You'll need Peep #1's name, Jennifer Niemi.  You're also gonna need a contact e-mail.  We'll use her handy-dandy Facebook e-mail which is  jennifer.niemi.10 (at) facebook (dot) com  if that's okay with everyone.

I'm really hopin' to be nominated for BEST CAT BLOG.  For that, all you need is the aforementioned information along with the blog name, Nerissa's Life and its URL, www.NerissasLife.com which, of course, you already knew.

Then there's the BEST HUMOUR BLOG category.  I looked through all my posts and came up the following, any of which - I think - could make the cut for a nomination.

- "a car and some coupons"
   http://www.nerissaslife.com/2013/12/a-car-and-some-coupons.html
- "I never lied"
   http://www.nerissaslife.com/2013/11/i-never-lied.html
- "a wild goose chase"
   http://www.nerissaslife.com/2013/10/a-wild-goose-chase.html
- "operation FLEA"
   http://www.nerissaslife.com/2013/10/operation-flea.html

But you might have a different favourite you'd like to nominate and, of course, I would love for you to do that.

And what about the BEST BLOG POST category?  Again, I picked out four of my favourites but you might very well prefer another.  Perhaps even one of the ones mentioned for Best Humour?

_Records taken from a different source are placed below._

Lemma string_ok C rest q body : (q = 34 \/ q = 39) -> forall fuel c r ep k t,
  concat (map (esc q) body) ++ q :: 32 :: rest = c :: r ->
  live ep r k t C -> Forall (fun b => 0 < b < 256) body -> zlen t + zlen body <= C ->
  (length body < fuel)%nat ->
  exists ep' k', lex_string fuel q c ep = Some (TOK_LITERAL, ep') /\
    live ep' (32 :: rest) k' (t ++ body) C.
Proof using All.
  intros Hq. induction body as [|b body IH]; intros fuel c r ep k t Hs Hl Hb HC Hf;
    (destruct fuel as [|fuel]; [lia|]); cbn [EjLex.lex_string].
  - injection Hs as <- <-. rewrite Z.eqb_refl, app_nil_r. by eexists _, _.
  - inversion Hb as [|x l Hb0 Hbs]; subst. cbn [map concat] in Hs.
    assert (Hnext : forall ep1 k1, live ep1 (concat (map (esc q) body) ++ q :: 32 :: rest) k1 t C ->
      exists ep' k', mbind (M := LM) (fun r => if r <? 0 then mret TOK_ERR else
            c ← inputGetc;
            if c <? 0 then lex_error lw balloc brealloc (str "Unmatched Quote")
            else lex_string fuel q c) (tokenAddChar b) ep1 = Some (TOK_LITERAL, ep') /\
        live ep' (32 :: rest) k' (t ++ b :: body) C).
    { intros ep1 k1 Hl1.
      destruct (live_add _ _ _ _ _ b Hl1) as (ep2 & E2 & Hl2); [cbn in HC; lia|lia|].
      step_by E2. cbn [Z.ltb Z.compare].
      destruct (concat (map (esc q) body) ++ q :: 32 :: rest) as [|c' r'] eqn:Es;
        [by destruct (concat _)|].
      assert (0 <= c' < 256) by (pose proof (live_chars _ _ _ _ _ Hl2) as Hch; by inversion Hch).
      destruct (live_getc _ _ _ _ _ _ Hl2) as (ep3 & E3 & Hl3 & Hl3b). step_by E3.
      replace (c' <? 0) with false by zb.
      destruct (IH fuel c' r' ep3 _ _ eq_refl Hl3 Hbs) as (ep' & k' & E & Hl').
      { rewrite length_app. cbn in *. lia. } { cbn in Hf. lia. }
      exists ep', k'. split; [exact E|]. by rewrite <- app_assoc in Hl'. }
    unfold esc in Hs at 1. destruct ((b =? 92) || (b =? q)) eqn:Ee; cbn [app] in Hs; injection Hs as <- <-.
    + (* an escaped character *)
      replace (92 =? q) with false by (destruct Hq; subst; done). rewrite Z.eqb_refl.
      destruct (live_getc _ _ _ _ _ _ Hl) as (ep1 & E1 & Hl1 & Hl1b).
      assert (Eesc : lex_escape ep = Some (Some b, ep1)).
      { unfold EjLex.lex_escape. step_by E1.
        assert (b = 92 \/ b = 34 \/ b = 39) as [-> | [-> | ->]] by
          (prop_bools; destruct Ee; destruct Hq; lia); done. }
      step_by Eesc. by eapply Hnext.
    + prop_bools. replace (b =? q) with false by zb. replace (b =? 92) with false by zb.
      unfold mbind at 1, LM_bind at 1. cbn. by eapply Hnext.
Qed.

(** *** Identifiers *)

Definition name_start (c : Z) : bool := isalpha c || (c =? 36) || (c =? 95).
Definition name_char (c : Z) : bool := isalnum c || (c =? 36) || (c =? 95).

Lemma name_char_range c : name_char c = true -> 36 <= c < 123 /\ c <> 92.
Proof. unfold name_char, isalnum, isalpha, isupper, islower, isdigit. lia. Qed.

(** The loop stops after the blank behind the name. *)
Lemma ident_loop_ok C rest name : forall fuel c ep k t,
  Forall (fun c => name_char c = true) (c :: name) ->
  live ep (name ++ 32 :: rest) k t C -> zlen t + 1 + zlen name <= C -> (length name < fuel)%nat ->
  exists ep' k', ident_loop fuel c ep = Some (32, ep') /\ live ep' rest k' (t ++ c :: name) C /\ 1 <= k'.
Proof using All.
  induction name as [|d name IH]; intros fuel c ep k t Hn Hl HC Hf;
    (destruct fuel as [|fuel]; [lia|]); cbn [EjLex.ident_loop];
    inversion Hn as [|x l Hc Hn']; subst; (destruct (name_char_range c Hc) as [Hcr Hc92]);
    replace (c =? 92) with false by zb;
    (destruct (live_add _ _ _ _ _ c Hl) as (ep1 & E1 & Hl1); [cbn in HC; lia|lia|]);
    step_by E1; cbn [Z.ltb Z.compare].
  - destruct (live_getc _ _ _ _ _ _ Hl1) as (ep2 & E2 & Hl2 & Hl2b). step_by E2. cbn.
    pose proof (live_room _ _ _ _ _ Hl1).
    eexists _, _. split; [done|]. split; [exact Hl2|lia].
  - destruct (live_getc _ _ _ _ _ _ Hl1) as (ep2 & E2 & Hl2 & Hl2b). step_by E2.
    inversion Hn' as [|x' l' Hd Hn'']; subst. destruct (name_char_range d Hd) as [Hdr Hd92].
    replace (d <? 0) with false by zb.
    replace (ident_char d) with true
      by (symmetry; unfold ident_char; unfold name_char in Hd; by rewrite Hd).
    cbn [negb].
    destruct (IH fuel d ep2 _ _ Hn' Hl2) as (ep' & k' & E & Hl' & Hk').
    { rewrite length_app in *. cbn in *. lia. } { cbn in Hf. lia. }
    exists ep', k'. split; [done|]. by rewrite <- app_assoc in Hl'.
Qed.

(** A character that starts a token. *)
Definition visible (c : Z) : bool := negb (is_blank c) && negb (c =? 10).

(** What a name is lexed as, before the characters [rest]. *)
Definition name_tid (state : Z) (name rest : list Z) : Z :=
  match (if state =? STATE_STMT then keyword name else None) with
  | Some k => k
  | None => if first_char rest =? 40 then TOK_FUNCTION else TOK_ID
  end.

Lemma cstr_no_nul s : no_nul s -> cstr (s ++ [0]) = Some s.
Proof. intros. by apply cstr_app. Qed.

Lemma ident_ok state C n rest name fuel c ep k :
  name_start c = true -> Forall (fun c => name_char c = true) name ->
  live ep (name ++ 32 :: n :: rest) k [] C -> visible n = true ->
  1 + zlen name <= C -> (length name < fuel)%nat -> (1 < fuel)%nat ->
  exists ep' k', lex_ident fuel state c ep = Some (name_tid state (c :: name) (n :: rest), ep') /\
    live ep' (n :: rest) k' (c :: name) C.
Proof using All.
  intros Hc Hn Hl Hv HC Hf Hf1.
  assert (Hcn : Forall (fun c => name_char c = true) (c :: name)).
  { constructor; [|done]. unfold name_char, name_start, isalnum in *. destruct (isalpha c), (isdigit c), (c =? 36), (c =? 95); done. }
  destruct (ident_loop_ok C (n :: rest) name fuel c ep k [] Hcn Hl) as (ep1 & k1 & E1 & Hl1 & Hk1);
    [cbn; lia|done|].
  unfold EjLex.lex_ident. step_by E1.
  assert (Hnn : no_nul (c :: name)).
  { eapply Forall_impl; [|exact Hcn]. intros x Hx%name_char_range. lia. }
  assert (Hserv : bq_servstr (tokbuf (input ep1)) = Some (c :: name)).
  { destruct Hl1 as (Hat & _). destruct (at_ref _ _ _ _ Hat) as [[_ ?]|[_ ->]]; [done|].
    by apply cstr_no_nul. }
  assert (Htok : token_str ep1 = Some (c :: name)).
  { rewrite (live_token _ _ _ _ _ Hl1). by apply cstr_no_nul. }
  unfold mbind at 1, LM_bind at 1. cbn [get]. unfold mbind at 1, LM_bind at 1, lift at 1.
  rewrite Hserv. cbn [mbind option_bind first_char].
  assert (negb (isalpha c) && negb (c =? 36) && negb (c =? 95) = false) as ->.
  { unfold name_start in Hc. destruct (isalpha c), (c =? 36), (c =? 95); done. }
  assert (Eg : get_token ep1 = Some (c :: name, ep1)) by (unfold get_token; by rewrite Htok).
  step_by Eg. unfold name_tid.
  destruct (if state =? STATE_STMT then keyword (c :: name) else None) as [kw|].
  - replace ((kw =? TOK_RETURN) && ((32 =? 59) || (32 =? 40))) with false by (symmetry; apply andb_false_r).
    eexists _, _. split; [done|]. exact Hl1.
  - destruct fuel as [|[|fuel]]; [lia|lia|]. 
    destruct (live_getc _ _ _ _ _ _ Hl1) as (ep2 & E2 & Hl2 & Hl2b).
    assert (0 <= n < 256) by (pose proof (live_chars _ _ _ _ _ Hl1) as Hch; by inversion Hch).
    assert (Hw : skip_white balloc brealloc (S (S fuel)) 32 ep1 = Some (n, ep2)).
    { cbn [skip_white]. replace (is_blank 32 || (32 =? 10)) with true by done.
      step_by E2. replace (n <? 0) with false by zb.
      unfold visible in Hv. destruct (is_blank n), (n =? 10); done. }
    step_by Hw.
    destruct (live_putback _ _ _ _ _ n Hl2) as (ep3 & E3 & Hl3); [lia|by right|].
    step_by E3. rewrite uwrap_small in Hl3 by lia. eexists _, _. split; [done|]. exact Hl3.
Qed.

(** ** Tokens *)

(** The tokens of the language, apart from the end of a line. *)
Inductive tok : Type :=
| KPunct (i : nat)
| KString (quote : Z) (body : list Z)
| KNumber (digits : list Z)
| KName (name : list Z).

(** The tokens without a value: how they are written, their token id and their text. *)
Definition puncts : list (list Z * Z * list Z) := [
  (str "(", TOK_LPAREN, str "("); (str ")", TOK_RPAREN, str ")");
  (str "{", TOK_LBRACE, str "{"); (str "}", TOK_RBRACE, str "}");
  (str ";", TOK_SEMI, str ";"); (str ",", TOK_COMMA, str ",");
  (str "+", TOK_EXPR, [EXPR_PLUS]); (str "++", TOK_INC_DEC, [EXPR_INC]);
  (str "-", TOK_EXPR, [EXPR_MINUS]); (str "--", TOK_INC_DEC, [EXPR_DEC]);
  (str "*", TOK_EXPR, [EXPR_MUL]); (str "%", TOK_EXPR, [EXPR_MOD]);
  (str "/", TOK_EXPR, [EXPR_DIV]);
  (str "<", TOK_EXPR, [EXPR_LESS]); (str "<=", TOK_EXPR, [EXPR_LESSEQ]);
  (str "<<", TOK_EXPR, [EXPR_LSHIFT]);
  (str ">", TOK_EXPR, [EXPR_GREATER]); (str ">=", TOK_EXPR, [EXPR_GREATEREQ]);
  (str ">>", TOK_EXPR, [EXPR_RSHIFT]);
  (str "=", TOK_ASSIGNMENT, []); (str "==", TOK_EXPR, [EXPR_EQ]);
  (str "!=", TOK_EXPR, [EXPR_NOTEQ]); (str "!", TOK_EXPR, [EXPR_BOOL_COMP]);
  (str "||", TOK_LOGICAL, [COND_OR]); (str "&&", TOK_LOGICAL, [COND_AND])
].

Definition punct (i : nat) : list Z * Z * list Z := nth i puncts ([], 0, []).

(** How a token is written. *)
Definition print (t : tok) : list Z :=
  match t with
  | KPunct i => (punct i).1.1
  | KString q body => q :: concat (map (esc q) body) ++ [q]
  | KNumber ds => ds
  | KName name => name
  end.

(** Its text, [ep->token]. *)
Definition tok_text (t : tok) : list Z :=
  match t with
  | KPunct i => (punct i).2
  | KString _ body => body
  | KNumber ds => ds
  | KName name => name
  end.

Definition tok_tid (state : Z) (t : tok) (rest : list Z) : Z :=
  match t with
  | KPunct i => (punct i).1.2
  | KString _ _ | KNumber _ => TOK_LITERAL
  | KName name => name_tid state name rest
  end.

Definition tok_valid (t : tok) : Prop :=
  match t with
  | KPunct i => (i < length puncts)%nat
  | KString q body => (q = 34 \/ q = 39) /\ Forall (fun b => 0 < b < 256) body /\ zlen body <= EJ_INC
  | KNumber ds => ds <> [] /\ Forall (fun c => isdigit c = true) ds /\ zlen ds <= EJ_INC
  | KName name => match name with
                  | [] => False
                  | c :: name => name_start c = true /\ Forall (fun c => name_char c = true) name
                  end /\ zlen name <= EJ_INC
  end.

(** *** Dispatch on the first character *)

(** One step of the analyser on a live state. *)
Ltac lex_step :=
  match goal with
  | Hl : live ?ep (?c :: ?s) ?k ?t ?C |- context [mbind _ (EjLex.inputGetc _ _) ?ep] =>
      let E := fresh "E" in let Hl' := fresh "Hl" in let ep' := fresh "ep" in
      pose proof (live_room _ _ _ _ _ Hl);
      let Hb := fresh "Hb" in destruct (live_getc _ _ _ _ _ _ Hl) as (ep' & E & Hl' & Hb); step_by E; clear E Hl
  | Hl : live ?ep ?s ?k ?t ?C |- context [mbind _ (inputPutback ?c) ?ep] =>
      let E := fresh "E" in let Hl' := fresh "Hl" in let ep' := fresh "ep" in
      destruct (live_putback _ _ _ _ _ c Hl) as (ep' & E & Hl'); [lia|right; split; [lia|assumption]|]; step_by E; clear E Hl
  | Hl : live ?ep ?s ?k ?t ?C |- context [mbind _ (EjLex.tokenAddChar _ _ _ ?c) ?ep] =>
      let E := fresh "E" in let Hl' := fresh "Hl" in let ep' := fresh "ep" in
      destruct (live_add _ _ _ _ _ c Hl) as (ep' & E & Hl'); [cbn; lia|lia|]; step_by E; clear E Hl
  end.

(** The analyser comes to the token [t] and leaves [s] to be read. *)
Definition lexes (m : LM Z) (ep : ej) (id : Z) (s text : list Z) (C : Z) : Prop :=
  exists ep' k', m ep = Some (id, ep') /\ live ep' s k' text C.

Lemma char_lexes ep s k C c id : live ep s k [] C -> 0 < C -> 0 <= c < 256 ->
  lexes (lex_char c id) ep id s [c] C.
Proof.
  intros Hl HC Hc. destruct (live_char _ _ _ _ c id Hl HC Hc) as (ep' & E & Hl').
  by exists ep', k.
Qed.

Section Operators.
Context (ep : ej) (rest : list Z) (k C : Z).
Hypothesis C_pos : 0 < C.

(** A blank follows: it is put back. *)
Lemma twice_one c0 one two : live ep (32 :: rest) k [] C -> c0 <> 32 -> 0 <= one < 256 ->
  lexes (lex_twice lw balloc brealloc c0 one two) ep TOK_EXPR (32 :: rest) [one] C.
Proof using All.
  intros Hl Hc H1. unfold lexes, lex_twice. lex_step. cbn [Z.ltb Z.compare].
  replace (32 =? c0) with false by zb. cbn [negb]. lex_step.
  by eapply char_lexes.
Qed.

Lemma twice_two c0 one two : live ep (c0 :: 32 :: rest) k [] C -> 0 <= c0 -> 0 <= two < 256 ->
  lexes (lex_twice lw balloc brealloc c0 one two) ep TOK_INC_DEC (32 :: rest) [two] C.
Proof using All.
  intros Hl Hc H2. unfold lexes, lex_twice. lex_step.
  replace (c0 <? 0) with false by zb. rewrite Z.eqb_refl. cbn [negb]. by eapply char_lexes.
Qed.

Lemma compare_plain c0 p e sh : live ep (32 :: rest) k [] C -> c0 <> 32 -> 0 <= p < 256 ->
  lexes (lex_compare lw balloc brealloc c0 p e sh) ep TOK_EXPR (32 :: rest) [p] C.
Proof using All.
  intros Hl Hc Hp. unfold lexes, lex_compare. lex_step. cbn [Z.ltb Z.compare].
  replace (32 =? c0) with false by zb. replace (32 =? 61) with false by done.
  lex_step. lex_step. eexists _, _. split; [done|]. eassumption.
Qed.

Lemma compare_eq c0 p e sh : live ep (61 :: 32 :: rest) k [] C -> c0 <> 61 -> 0 <= e < 256 ->
  lexes (lex_compare lw balloc brealloc c0 p e sh) ep TOK_EXPR (32 :: rest) [e] C.
Proof using All.
  intros Hl Hc Hp. unfold lexes, lex_compare. lex_step. cbn [Z.ltb Z.compare].
  replace (61 =? c0) with false by zb. replace (61 =? 61) with true by done.
  by eapply char_lexes.
Qed.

- "because neglect STILL isn't workin'!"
   http://www.nerissaslife.com/2013/10/because-neglect-still-isnt-workin.html
- "e is for ekiscatics"
   http://www.nerissaslife.com/2013/06/e-is-for-ekiscatics.html
- "just call me houdini"
   http://www.nerissaslife.com/2013/06/just-call-me-houdini.html
- "the adventure continues"
   http://www.nerissaslife.com/2013/07/the-adventure-continues.html

And last but not least, the BEST PET BLOG PHOTO category.  Normally I wouldn't have a picture on paw that was suitable for such a prestigious nomination but as luck would have it, this year proves to be an exception.  I might just have one that can squeak by.  Do you see that picture way up at the top of this blog post?  The one with me in the goggles I wore for my laser treatments after havin' my knee bionicized?  Well, I'd love to enter that one.  Yes indeedy, I would.

To nominate a picture, one needs a direct link to it that picture for the judges to use.  That link would be...

https://www.facebook.com/photo.php?fbid=279653015506876&set=pb.100003865383579.-2207520000.1391922762.&type=3&theater

Whew! it's a long one.  Kind of like my blog posts.

And once more, here I am on bended knee...  WON'T YOU PLEASE NOMINATE ME?

Now for the best stuff of all!  My BFF Herman, from the amazin' blog It's a Wonderpurr Life, created a brand-spankin' new award in my honour.  Receivin' this was such a proud moment for me, my friends.  Words cannot do it justice.  Never before have I had an award created in my honour.  Apparently, Herman is gonna award one anipal the Nerissa the Cat Award (gotta LOVE the name) at the end of every year but I am the very first recipient ever.  Probably 'cause my name is Nerissa and all.

WOW!  What an amazin' award and a great honour, for sure. Thank you my friend.  I am humbled beyond words.  Yeah, yeah...  I know...  this blog post is running in the 'longer than ever before' category because of all the words but still, I am truly honoured.  Just perhaps not entirely wordless.  THANK YOU HERMAN.

One last thing.  My gift to all of you via Facebook.  If you haven't already heard, Facebook gave everyone with timelines their own personal movie to celebrate Facebook turnin' ten.  Well, I don't have a timeline 'cause the peep cheaped out on me and just got me a fan page but she has a timeline and so she got a movie.  Turns out, the powers-that-be over on Facebook recognized that I was far better lookin' than the peep and far, far more photogenic.  In true form I, Nerissa the Cat, photobombed the peep's movie.  You can see my starrin' movie role here in MY very own facebook movie.  Just click here on Nerissa's Facebook Movie and you'll be teleported to the movie theatre where my movie is currently playin'.  GOTTA LOVE IT!

So that's all for today, folks.  My beggin' is finally over.  Now, if you'll excuse me, I'm gonna head on over to BlogPaws and make some nominations of my own.  I've got tonnes of pals who are truly deservin' in a whole whack of those categories so I've gotta start nominatin' now before nominations close on the twelfth.  Hmmm...  now where did I put that link....   MOUSES!